The large sump is 36"x12"x14" about 25g. The small sump is 24"x12"x14" about 15g and the overflow boxes hold about a gallon each. I understand what your saying about the water level in the sump while running and when its off. Installing an overflow line straight to the drain just in case the sump was to overflow hopefully will be good enough. Your drawing is awesome thanks man! I was going to sketch out the design but you did it for me.


----------



## Ægir

Yeah, with sumps that size its going to be nearly impossible to get to run... just too much water fluctuation between on and off. You are going to have to use a larger sump basin of some sort (rubbermaid stock tank?). If the pump shuts off and you have an emergency drain, once it cycles on you will not have enough water to get running again = burnt out pump. You could place those 2 sumps (or even the big one is enough) to hold media inside a larger sump, but you need more water volume to work with.

I will do research on the tank manufacturer and see if you can drill the tank... HOB overflow boxes are alright, but there are things that can go wrong if you dont always keep an eye on them. Even air bubbles or a cracked U tube can take them offline.

Overflow kits

Yeah, saltwater is great... made the jump a few years back with my own tank. HERE is a thread with 2 of them and their journey. Maintaining them is really just the same as FW, the real burn is cost up front... especially if you want lots of fancy equipment like one of the installs above.


----------



## Ægir

So thinking about this and looking at my tank... I have about 5' of drain (2") and 5' of return (1"), and my sump tank drops 2" or so with the pump ON.

That means it takes a little over 6 gallons of water to get my system tumbling. You should expect to use 18-20 gallons with your vertical... with a well placed back flow preventer (which I have said before I hate to use) to suspend water in the return line, and a dedicated emergency drain (because that flipper valve will fail at some point) you could get away with the 2 sumps you have now. But it would be nice to have more volume.

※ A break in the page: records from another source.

(* ===== verification/CollectorRefs.v ===== *)
(** * References and dangling pointers

    The references of an object, heaps without dangling pointers, and memories
    that differ only in headers and in the stale stack slots of threads. *)

From Stdlib Require Import ZArith Lia Bool.
From stdpp Require Import base decidable numbers option gmap list.
From S2P Require Import Prelude Float64 Value Table TableGc Heap HeapSpec Intern Collector.

(** ** References *)

Abbreviation Ref := (GcObjectKind.t * Z)%type.

Definition vrefs (vs : list LuaValue) : list Ref := omap value_ref vs.

Definition mt_refs (mt : option Z) : list Ref :=
  match mt with Some mt => [(GcObjectKind.Table, mt)] | None => [] end.

(** The references of a table that a traversal with weak mode [mode] marks;
    with mode 0, all of them. *)
Definition node_values (mode : Z) (nd : Node) : list LuaValue :=
  if is_nil (val nd) then []
  else (if Z.land mode WEAKKEY =? 0 then [key nd] else []) ++
       (if Z.land mode WEAKVAL =? 0 then [val nd] else []).

Definition table_values (mode : Z) (t : LuaTable) : list LuaValue :=
  (if Z.land mode WEAKVAL =? 0 then array t else []) ++ mjoin (node_values mode <$> node t).

Definition table_refs (mode : Z) (t : LuaTable) : list Ref :=
  mt_refs (metatable t) ++ vrefs (table_values mode t).

Definition sid_refs (it : Interner) (id : Z) : list Ref :=
  match try_lookup it id with Some p => [(GcObjectKind.String, p)] | None => [] end.

Definition kgc_refs (it : Interner) (k : KGc) : list Ref :=
  match k with
  | KStr id => sid_refs it id
  | KProtoRef p => [(GcObjectKind.Proto, p)]
  | KTable t => table_refs 0 t
  | KTableRef t => [(GcObjectKind.Table, t)]
  | KProto | KCData => []
  end.

Definition mark_to (l : LuaState) : nat := Nat.max (top l) (frame_top l).

Definition thread_values (l : LuaState) : list LuaValue :=
  take (mark_to l) (stack l) ++ [errval l; hook l].

Definition obj_refs (m : Mem) (it : Interner) (o : GcObj) : list Ref :=
  match o with
  | OString _ => []
  | OTable t => table_refs 0 t
  | OFunc (FLua p env uvs) =>
      (GcObjectKind.Table, env) :: (GcObjectKind.Proto, p) :: (pair GcObjectKind.Upval <$> uvs)
  | OFunc (FC env vs) => (GcObjectKind.Table, env) :: vrefs vs
  | OUpval u => match uv_get m u with Some v => vrefs [v] | None => [] end
  | OThread l => vrefs (thread_values l) ++ (pair GcObjectKind.Upval <$> openuv l)
  | OProto p =>
      match source p with Some id => sid_refs it id | None => [] end ++ (kgc p ≫= kgc_refs it)
  | OCData c => match base c with Some b => [(GcObjectKind.CData, b)] | None => [] end
  | OUserData u => mt_refs (ud_metatable u)
  end.

(** ** Heaps without dangling pointers *)

Definition present (m : Mem) (r : Ref) : Prop := exists h o, m !! r.2 = Some (h, o) /\ obj_kind o = r.1.

Definition tab_shape (t : LuaTable) : Prop :=
  has_hpart t = false -> Forall (fun nd => is_nil (val nd) = true) (node t).

(** What the collector relies on in the object at [p]: an open upvalue is in
    the list of the thread whose stack it points into, below what is marked;
    the closure of a suspended call is on its thread's stack; template tables
    have no metatable. *)
Definition obj_ok (m : Mem) (p : Z) (o : GcObj) : Prop :=
  match o with
  | OTable t => tab_shape t
  | OUpval u =>
      match uv_v u with
      | Dangling => False
      | OnStack th i => exists h l, m !! th = Some (h, OThread l) /\ p ∈ openuv l /\
          (i < mark_to l <= length (stack l))%nat
      | InTv => True
      end
  | OThread l =>
      (mark_to l <= length (stack l))%nat /\
      (forall c, call_cl l = Some c -> (GcObjectKind.Func, c) ∈ vrefs (thread_values l)) /\
      (forall q, q ∈ openuv l -> exists h u, m !! q = Some (h, OUpval u) /\
         (uv_v u = InTv \/ exists i, uv_v u = OnStack p i))
  | OProto pt => forall t, KTable t ∈ kgc pt -> tab_shape t /\ metatable t = None
  | _ => True
  end.

Definition heap_ok (m : Mem) (it : Interner) : Prop :=
  forall p h o, m !! p = Some (h, o) ->
    0x1000 < p < ADDR_MAX /\ obj_ok m p o /\ Forall (present m) (obj_refs m it o).

(** ** Memories that differ in headers and stale stack slots *)

Definition obj_sim (o o' : GcObj) : Prop :=
  o' = o \/ exists l, o = OThread l /\ o' = OThread (clear_stale l).

Definition sim (m m' : Mem) : Prop :=
  forall p, match m !! p, m' !! p with
            | Some (_, o), Some (_, o') => obj_sim o o'
            | None, None => True
            | _, _ => False
            end.

Lemma clear_stale_idem l : clear_stale (clear_stale l) = clear_stale l.
Proof.
  unfold clear_stale. cbn [stack top frame_top openuv errval hook call_cl]. f_equal.
  rewrite length_app, length_take, length_replicate.
  destruct (decide (Nat.max (top l) (frame_top l) <= length (stack l))%nat).
  - rewrite take_app_le by (rewrite length_take; lia). rewrite take_take, Nat.min_id. do 2 f_equal. lia.
  - rewrite take_ge by (rewrite length_app, length_take, length_replicate; lia).
    rewrite <- app_nil_r. f_equal. replace (_ - _)%nat with 0%nat by lia. done.
Qed.

Lemma obj_sim_trans o1 o2 o3 : obj_sim o1 o2 -> obj_sim o2 o3 -> obj_sim o1 o3.
Proof.
  intros [->|(l & -> & ->)] H; [done|]. right. exists l. split; [done|].
  destruct H as [->|(l' & [= <-] & ->)]; [done|]. by rewrite clear_stale_idem.
Qed.

Lemma obj_sim_kind o o' : obj_sim o o' -> obj_kind o' = obj_kind o.
Proof. by intros [->|(l & -> & ->)]. Qed.

Lemma sim_refl m : sim m m.
Proof. intros p. destruct (m !! p) as [[h o]|]; [by left|done]. Qed.

Lemma sim_trans m1 m2 m3 : sim m1 m2 -> sim m2 m3 -> sim m1 m3.
Proof.
  intros H1 H2 p. specialize (H1 p). specialize (H2 p).
  destruct (m1 !! p) as [[]|], (m2 !! p) as [[]|], (m3 !! p) as [[]|]; try done. by eapply obj_sim_trans.
Qed.

Lemma sim_insert m p h o h' o' : m !! p = Some (h, o) -> obj_sim o o' -> sim m (<[p := (h', o')]> m).
Proof.
  intros E Ho q. destruct (decide (p = q)) as [<-|].
  - by rewrite lookup_insert_eq, E.
  - rewrite lookup_insert_ne by done. apply sim_refl.
Qed.

Lemma sim_lookup m m' p h o : sim m m' -> m !! p = Some (h, o) ->
  exists h' o', m' !! p = Some (h', o') /\ obj_sim o o'.
Proof. intros Hs E. specialize (Hs p). rewrite E in Hs. destruct (m' !! p) as [[h' o']|]; [eauto|done]. Qed.

Lemma sim_lookup_back m m' p h' o' : sim m m' -> m' !! p = Some (h', o') ->
  exists h o, m !! p = Some (h, o) /\ obj_sim o o'.
Proof. intros Hs E. specialize (Hs p). rewrite E in Hs. destruct (m !! p) as [[h o]|]; [eauto|done]. Qed.

Lemma sim_present m m' r : sim m m' -> present m r -> present m' r.
Proof.
  intros Hs (h & o & E & Ek). destruct (sim_lookup _ _ _ _ _ Hs E) as (h' & o' & E' & Ho).
  exists h', o'. by rewrite (obj_sim_kind _ _ Ho).
Qed.

Lemma sim_present_back m m' r : sim m m' -> present m' r -> present m r.
Proof.
  intros Hs (h & o & E & Ek). destruct (sim_lookup_back _ _ _ _ _ Hs E) as (h' & o' & E' & Ho).
  exists h', o'. by rewrite <- (obj_sim_kind _ _ Ho).
Qed.

(** Reading an object that is not a thread. *)
Ltac sim_read Hs p :=
  specialize (Hs p); repeat case_match; try done;
  destruct Hs as [?|(? & ? & ?)]; congruence.

Lemma sim_table m m' p : sim m m' -> Heap.table_at m' p = Heap.table_at m p.
Proof. intros Hs. unfold Heap.table_at. sim_read Hs p. Qed.
Lemma sim_string m m' p : sim m m' -> string_at m' p = string_at m p.
Proof. intros Hs. unfold string_at. sim_read Hs p. Qed.
Lemma sim_func m m' p : sim m m' -> func_at m' p = func_at m p.
Proof. intros Hs. unfold func_at. sim_read Hs p. Qed.
Lemma sim_proto m m' p : sim m m' -> proto_at m' p = proto_at m p.
Proof. intros Hs. unfold proto_at. sim_read Hs p. Qed.

Lemma thread_values_stale l : (mark_to l <= length (stack l))%nat ->
  thread_values (clear_stale l) = thread_values l.
Proof.
  intros Hl. unfold thread_values, mark_to, clear_stale. cbn [stack top frame_top errval hook].
  rewrite take_app_le by (rewrite length_take; unfold mark_to in Hl; lia). by rewrite take_take, Nat.min_id.
Qed.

You will just have to keep an eye on topping off water (use an ATO?) or setup some failsafe to keep the pump from running dry.


----------



## nswhite

OK I understand, So I pretty much need to X out the idea of joining the 2 sumps together and find something that holds more volume. So I have some 55 gal drums like these CLICK HERE. I have 2 being used to make R/O water and a couple more that I can use for whatever. I also have a 45gal power packer container from home depot like this CLICK HERE. I've used both the 55 gal drums & the 45gal container to hold water in the past. The 45gal container you can't fill up all the way or the sides bow and the top won't close but it can be filled about 80%. The 55 gal drums are made for holding water so you can fill those up all the way. Do you think something like this would work better? Or do I still need more volume? I want this filtration system to run properly while at the same time not adding a lot of routine work on my part. If I use one of the above containers how would you set that up? Would you use one of the sumps I have or just build everything into the container? I'm really handy and can build about anything.

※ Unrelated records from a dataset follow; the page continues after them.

(** Marking the strings that were met. *)
Lemma mark_strs_ok strs : forall m, (forall p, p ∈ strs -> present m (GcObjectKind.String, p)) ->
  exists m', foldl (fun acc p => let? m := acc in ptr_set_marked m GcObjectKind.String p) (Some m) strs = Some m' /\
    cleared m m' /\ (forall p, p ∈ strs -> kept m' (GcObjectKind.String, p)) /\ same_objs m m'.
Proof.
  induction strs as [|p strs IH]; intros m Hp; cbn [foldl].
  { exists m. split; [done|]. split; [apply cleared_refl|]. split; [by intros p ?%elem_of_nil|done]. }
  destruct (Hp p) as (h & o & E & Ek); [by left|]. cbn [fst snd] in E, Ek. rewrite (ptr_set_marked_ok _ _ _ _ _ E Ek).
  assert (Hc : cleared m (<[p := (mark_header h, o)]> m)).
  { intros q. destruct (decide (p = q)) as [<-|Hne].
    - rewrite E, lookup_insert_eq. split; [by left|]. by repeat split.
    - rewrite lookup_insert_ne by done. apply cleared_refl. }
  destruct (IH (<[p := (mark_header h, o)]> m)) as (m' & -> & Hc' & Hk & Hs).
  { intros q Hq. eapply cleared_present; [exact Hc|]. apply Hp. by right. }
  exists m'. split; [done|]. split; [by eapply cleared_trans|].
  split; [|eapply same_objs_trans; [by eapply same_objs_insert|exact Hs]].
  intros q [->|Hq]%elem_of_cons; [|by apply Hk]. eapply cleared_keeps; [exact Hc'|].
  exists (mark_header h), o. cbn [fst snd]. rewrite lookup_insert_eq. auto.
Qed.

(** The references a value may have are readable. *)
Lemma val_readable_ok m v : (forall r, value_ref v = Some r -> present m r) -> val_readable m v = true.
Proof.
  intros Hp. unfold val_readable. destruct (value_ref v) as [[k p]|]; [|done].
  destruct (Hp _ eq_refl) as (h & o & E & Ek).
  assert (header_at m k p = Some h) as -> by (apply header_at_Some; eauto). done.
Qed.

Lemma entries_readable_ok m t : Forall (present m) (table_refs 0 t) -> entries_readable m t = true.
Proof.
  rewrite Forall_forall. intros Hp. unfold entries_readable. apply andb_true_iff. split; apply forallb_forall.
  - intros v Hv%list_elem_of_In. apply val_readable_ok. intros r Er. apply Hp, elem_table_refs. right. left. eauto.
  - intros nd Hn%list_elem_of_In. destruct (is_nil (val nd)) eqn:Hl; [done|]. cbn [orb]. apply andb_true_iff.
    split; apply val_readable_ok; intros r Er; apply Hp, elem_table_refs; right; right; exists nd; eauto 8.
Qed.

I looked at your thread on the SW tanks you built and those are awesome. One day I will have a SW tank...

Thanks again for your input you've been a tremendous help. I would have had to figure these things out by trial and error.


----------



## Ægir

You could get away with the 2 joined sumps... but it will require much more attention day to day.

As for the sealed barrels, I would keep them for your RO water... things that are tall and narrow arent much better in this scenario. The ideal thing would be something like THIS if you have the room. You would just build an eggcrate or PVC shelf to support your media containers, which could be your bigger sump, or even 5 gal buckets with drip trays.

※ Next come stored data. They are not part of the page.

(* ===== verification/SortSpec.v ===== *)
(** * Sorting: what introsort guarantees

    Whatever the comparator answers, the computation never panics, ends, and
    only exchanges items; when its answers agree with a strict weak order on
    the items, the result is sorted. *)

From Stdlib Require Import ZArith Lia Bool SpecFloat.
From stdpp Require Import base decidable numbers option relations list.
From S2P Require Import Prelude Float64 Value Sort.

Section Introsort.
Context {State Err V : Type} `{Inhabited V} (cmp : State -> V -> V -> State * (bool + Err)).
Context (its0 : list (Z * V)) (lt : V -> V -> Prop).

Abbreviation Items := (list (Z * V)).

(** ** The order of the items *)

Definition el (a : V) : Prop := a ∈ its0.*2.

(** The comparator decides [lt], which is a strict weak order, on the items. *)
Definition consistent : Prop :=
  (forall l a b l' r, el a -> el b -> cmp l a b = (l', inl r) -> (r = true <-> lt a b)) /\
  (forall a b, el a -> el b -> lt a b -> ~ lt b a) /\
  (forall a b c, el a -> el b -> el c -> lt a c -> lt a b \/ lt b c).

Definition le (a b : V) : Prop := consistent -> ~ lt b a.

Lemma le_trans a b c : el a -> el b -> el c -> le a b -> le b c -> le a c.
Proof. intros Ha Hb Hc H1 H2 C Hlt. pose proof C as (_ & _ & Hw). destruct (Hw c b a) as [?|?]; auto; [by apply H2|by apply H1]. Qed.

Lemma le_refl a : el a -> le a a.
Proof. intros Ha C Hlt. pose proof C as (_ & Has & _). by apply (Has a a). Qed.

(** ** Exchanges *)

Definition v (its : Items) (k : nat) : V := (its !!! k).2.
Definition swapped (i j : nat) (its : Items) : Items := <[j := its !!! i]> (<[i := its !!! j]> its).

Lemma length_swapped i j its : length (swapped i j its) = length its.
Proof. unfold swapped. by rewrite !length_insert. Qed.

Lemma v_swapped i j its k : (i < length its)%nat -> (j < length its)%nat ->
  v (swapped i j its) k = if decide (k = j) then v its i else if decide (k = i) then v its j else v its k.
Proof.
  intros Hi Hj. unfold v, swapped. destruct (decide (k = j)) as [->|Hkj].
  - by rewrite list_lookup_total_insert_eq by (by rewrite length_insert).
  - rewrite list_lookup_total_insert_ne by done. destruct (decide (k = i)) as [->|Hki].
    + by rewrite list_lookup_total_insert_eq.
    + by rewrite list_lookup_total_insert_ne.
Qed.

Lemma swapped_perm i j its : (i < length its)%nat -> (j < length its)%nat -> swapped i j its ≡ₚ its.
Proof.
  intros Hi Hj. unfold swapped. apply Permutation_insert_swap; by apply list_lookup_lookup_total_lt.
Qed.

(** Exchanges between [lo] and [hi]. *)
Definition exchange (lo hi : nat) (its its' : Items) : Prop :=
  exists i j, (lo <= i <= hi)%nat /\ (lo <= j <= hi)%nat /\ (hi < length its)%nat /\ its' = swapped i j its.

Definition swaps (lo hi : nat) : relation Items := rtc (exchange lo hi).

Lemma swaps_perm lo hi its its' : swaps lo hi its its' -> its' ≡ₚ its.
Proof.
  induction 1 as [|x y z (i & j & Hi & Hj & Hl & ->) _ IH]; [done|]. rewrite IH. apply swapped_perm; lia.
Qed.

Lemma swaps_length lo hi its its' : swaps lo hi its its' -> length its' = length its.
Proof. intros Hs. by rewrite (swaps_perm _ _ _ _ Hs). Qed.

Lemma swaps_out lo hi its its' k : swaps lo hi its its' -> (k < lo \/ hi < k)%nat -> v its' k = v its k.
Proof.
  intros Hs Hk. induction Hs as [|x y z (i & j & Hi & Hj & Hl & ->) _ IH]; [done|]. rewrite IH.
  rewrite v_swapped by lia. rewrite !decide_False by lia. done.
Qed.

Lemma swaps_in lo hi its its' k : swaps lo hi its its' -> (lo <= k <= hi)%nat ->
  exists k', (lo <= k' <= hi)%nat /\ v its' k = v its k'.
Proof.
  intros Hs Hk. induction Hs as [|x y z (i & j & Hi & Hj & Hl & ->) _ IH]; [by exists k|].
  destruct IH as (k' & Hk' & ->). rewrite v_swapped by lia.
  destruct (decide (k' = j)); [by exists i|]. destruct (decide (k' = i)); [by exists j|by exists k'].
Qed.

Lemma swaps_weaken lo hi lo' hi' its its' : (lo' <= lo)%nat -> (hi <= hi' < length its)%nat ->
  swaps lo hi its its' -> swaps lo' hi' its its'.
Proof.
  intros Hlo Hhi Hs. induction Hs as [|x y z (i & j & Hi & Hj & Hl & ->) _ IH]; [apply rtc_refl|].
  eapply rtc_l; [|apply IH; rewrite length_swapped; lia]. exists i, j. repeat split; lia.
Qed.

Lemma swaps_one lo hi i j its : (lo <= i <= hi)%nat -> (lo <= j <= hi)%nat -> (hi < length its)%nat ->
  swaps lo hi its (swapped i j its).
Proof. intros. apply rtc_once. by exists i, j. Qed.

(** ** The contract of a computation *)

(** On [its], a permutation of the items, the computation does not panic; it
    fails on a permutation of the items, or returns with [Q]. *)
Definition runs {A} (its : Items) (m : @M State Err V A) (Q : A -> Items -> Prop) : Prop :=
  its ≡ₚ its0 -> forall l,
    match m l its with
    | None => False
    | Some (_, its', inl a) => its' ≡ₚ its0 /\ Q a its'
    | Some (_, its', inr _) => its' ≡ₚ its0
    end.

Lemma runs_ret {A} its (a : A) (Q : A -> Items -> Prop) : Q a its -> runs its (ret a) Q.
Proof. intros HQ Hp l. done. Qed.

Lemma runs_bind {A B} its (m : M A) (f : A -> M B) (P : A -> Items -> Prop) (Q : B -> Items -> Prop) :
  runs its m P -> (forall a its', P a its' -> runs its' (f a) Q) -> runs its (bind m f) Q.
Proof.
  intros Hm Hf Hp l. unfold bind. specialize (Hm Hp l). destruct (m l its) as [[[l' its'] [a|e]]|]; [|done|done].
  destruct Hm as [Hp' HP]. by apply Hf.
Qed.

Lemma runs_mono {A} its (m : M A) (P Q : A -> Items -> Prop) :
  runs its m P -> (forall a its', P a its' -> Q a its') -> runs its m Q.
Proof.
  intros Hm HQ Hp l. specialize (Hm Hp l). destruct (m l its) as [[[l' its'] [a|e]]|]; [|done|done].
  destruct Hm. auto.
Qed.

Lemma el_v its k : its ≡ₚ its0 -> (k < length its)%nat -> el (v its k).
Proof.
  intros Hp Hk. unfold el. rewrite <- Hp. apply list_elem_of_fmap. exists (its !!! k). split; [done|].
  apply list_elem_of_lookup_2 with k. by apply list_lookup_lookup_total_lt.
Qed.

(** The steps, each followed by the rest of the computation. *)
Lemma runs_item {B} its i (f : V -> M B) Q : (i < length its)%nat -> runs its (f (v its i)) Q -> runs its (bind (item i) f) Q.
Proof. intros Hi HQ Hp l. unfold bind, item. rewrite list_lookup_lookup_total_lt by done. by apply HQ. Qed.

Lemma runs_swap {B} its i j (f : unit -> M B) Q : (i < length its)%nat -> (j < length its)%nat ->
  runs (swapped i j its) (f tt) Q -> runs its (bind (swap i j) f) Q.
Proof.
  intros Hi Hj HQ Hp l. unfold bind, swap. rewrite !list_lookup_lookup_total_lt by done.
  apply HQ. rewrite <- Hp. by apply swapped_perm.
Qed.

Lemma runs_sub {B} its a b (f : nat -> M B) Q : (b <= a)%nat -> runs its (f (a - b)%nat) Q -> runs its (bind (sub a b) f) Q.
Proof. intros Hb HQ Hp l. unfold bind, sub. rewrite (proj2 (Nat.leb_le b a) Hb). by apply HQ. Qed.

Lemma runs_less {B} its a b (f : bool -> M B) Q : el a -> el b ->
  (forall r, (if (r : bool) then le a b else le b a) -> runs its (f r) Q) -> runs its (bind (less cmp a b) f) Q.
Proof.
  intros Ha Hb HQ Hp l. unfold bind, less. destruct (cmp l a b) as [l' [r|e]] eqn:E; [|done]. apply HQ; [|done].
  destruct r; intros C Hlt; pose proof C as (Hc & Has & _); specialize (Hc _ _ _ _ _ Ha Hb E).
  - apply (Has a b Ha Hb); [by apply Hc|done].
  - by apply Hc in Hlt.
Qed.

Lemma bind_ret {A} (m : @M State Err V A) l its : bind m ret l its = m l its.
Proof. unfold bind, ret. by destruct (m l its) as [[[? ?] [?|?]]|]. Qed.

Lemma runs_ret_r {A} its (m : M A) Q : runs its (bind m ret) Q -> runs its m Q.
Proof. intros Hm Hp l. specialize (Hm Hp l). by rewrite bind_ret in Hm. Qed.

Lemma runs_perm {A} its (m : M A) Q : (its ≡ₚ its0 -> runs its m Q) -> runs its m Q.
Proof. intros Hm Hp. by apply Hm. Qed.

Lemma bind_assoc {A B C} (m : @M State Err V A) (f : A -> M B) (g : B -> M C) l its :
  bind (bind m f) g l its = bind m (fun a => bind (f a) g) l its.
Proof. unfold bind. by destruct (m l its) as [[[? ?] [?|?]]|]. Qed.

Lemma runs_assoc {A B C} its (m : M A) (f : A -> M B) (g : B -> M C) Q :
  runs its (bind m (fun a => bind (f a) g)) Q -> runs its (bind (bind m f) g) Q.
Proof. intros Hm Hp l. specialize (Hm Hp l). by rewrite bind_assoc. Qed.

Lemma runs_less_at {B} its i j (f : bool -> M B) Q : (i < length its)%nat -> (j < length its)%nat ->
  (forall r, (if (r : bool) then le (v its i) (v its j) else le (v its j) (v its i)) -> runs its (f r) Q) ->
  runs its (bind (less_at cmp i j) f) Q.
Proof.
  intros Hi Hj HQ. apply runs_perm. intros Hp. unfold less_at. apply runs_assoc, runs_item; [done|].
  apply runs_assoc, runs_item; [done|]. apply runs_less; [by apply el_v..|done].
Qed.

Lemma runs_for_each its ks (body : nat -> M unit) (I : nat -> Items -> Prop) : I 0%nat its ->
  (forall its n k, ks !! n = Some k -> I n its -> runs its (body k) (fun _ its' => I (S n) its')) ->
  runs its (for_each ks body) (fun _ its' => I (length ks) its').
Proof.
  revert its I. induction ks as [|k ks IH]; intros its I H0 Hb; cbn [for_each length]; [by apply runs_ret|].
  eapply runs_bind; [by apply (Hb its 0%nat k)|]. intros [] its' H1. apply (IH its' (fun n => I (S n))); [done|].
  intros its2 n k' Hk. by apply (Hb its2 (S n) k').
Qed.

(** ** insertion_sort *)

Definition sorted (its : Items) (lo hi : nat) : Prop :=
  forall a b, (lo <= a < b)%nat -> (b <= hi)%nat -> le (v its a) (v its b).

Lemma insert_down_ok lo hi i j : forall its, (lo <= j <= i)%nat -> (i <= hi < length its)%nat ->
  (forall a b, (lo <= a < b)%nat -> (b <= i)%nat -> b <> j -> le (v its a) (v its b)) ->
  runs its (insert_down cmp lo j) (fun _ its' => swaps lo hi its its' /\ sorted its' lo i).
Proof.
  induction j as [|j IH]; intros its Hj Hi Hs; cbn [insert_down].
  { apply runs_ret. split; [apply rtc_refl|]. intros a b Ha Hb. apply Hs; lia. }
  destruct (Nat.ltb_spec lo (S j)) as [Hlo|Hlo].
  2:{ apply runs_ret. split; [apply rtc_refl|]. intros a b Ha Hb. apply Hs; lia. }
  apply runs_less_at; [lia..|]. intros [] Hc.
  - apply runs_swap; [lia..|]. eapply runs_mono.
    + apply IH; rewrite ?length_swapped; [lia..|]. intros a b Ha Hb Hne. rewrite !v_swapped by lia.
      repeat (destruct (decide _); subst; try lia); try (apply Hs; lia). exact Hc.
    + intros [] its' [Hsw Hso]. split; [|done]. eapply rtc_l; [|exact Hsw]. exists (S j), j. repeat split; lia.
  - apply runs_perm. intros Hp. apply runs_ret. split; [apply rtc_refl|]. intros a b Ha Hb.
    destruct (decide (b = S j)) as [->|Hne]; [|by apply Hs].
    destruct (decide (a = j)) as [->|Hne]; [done|]. eapply (le_trans _ (v its j)); [by apply el_v; [|lia]..| |done].
    apply Hs; lia.
Qed.

Lemma insertion_sort_ok lo hi its : (lo <= hi < length its)%nat ->
  runs its (insertion_sort cmp lo hi) (fun _ its' => swaps lo hi its its' /\ sorted its' lo hi).
Proof.
  intros Hhi. unfold insertion_sort. eapply runs_mono.
  - apply (runs_for_each its _ _ (fun n its' => swaps lo hi its its' /\ sorted its' lo (lo + n))).
    + split; [apply rtc_refl|]. intros a b Ha Hb. lia.
    + intros its1 n k Hk [Hsw Hso]. apply lookup_seq in Hk as [-> Hn].
      pose proof (swaps_length _ _ _ _ Hsw) as Hlen. eapply runs_mono.
      * apply (insert_down_ok lo hi (lo + 1 + n) (lo + 1 + n)); [lia..|]. intros a b Ha Hb Hne. apply Hso; lia.
      * intros [] its' [Hsw' Hso']. split; [by etransitivity|]. by replace (lo + S n)%nat with (lo + 1 + n)%nat by lia.
  - intros [] its' [Hsw Hso]. split; [done|]. rewrite length_seq in Hso. by replace (lo + (hi - lo))%nat with hi in Hso by lia.
Qed.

According to this from Aqueon, only the bottom panel is tempered glass so you should be able to drill the sides or back panel.


----------



## nswhite

Ya I'm good on the day to day attention. I barley have time to change the water once a week.

I definitely have the room. Do you think I need the 150g stock tank? or can I use a smaller one? When you say " You would just build an eggcrate or PVC shelf to support your media containers, which could be your bigger sump, or even 5 gal buckets with drip trays". Could you explain that please? I understand building something to hold the media containers but when you say "which could be your bigger sump" are you saying I could use the large sump with the stock tank? If so how would I go about that?

OK, is there a way to know by looking at the glass whether its tempered or not?


----------



## Ægir

It would only be about 1/2 or 1/3 full at "running" level. More water = less time between top offs, and more stable water parameters. Takes twice the fish poop to dirty up 300 gals of water vs 150.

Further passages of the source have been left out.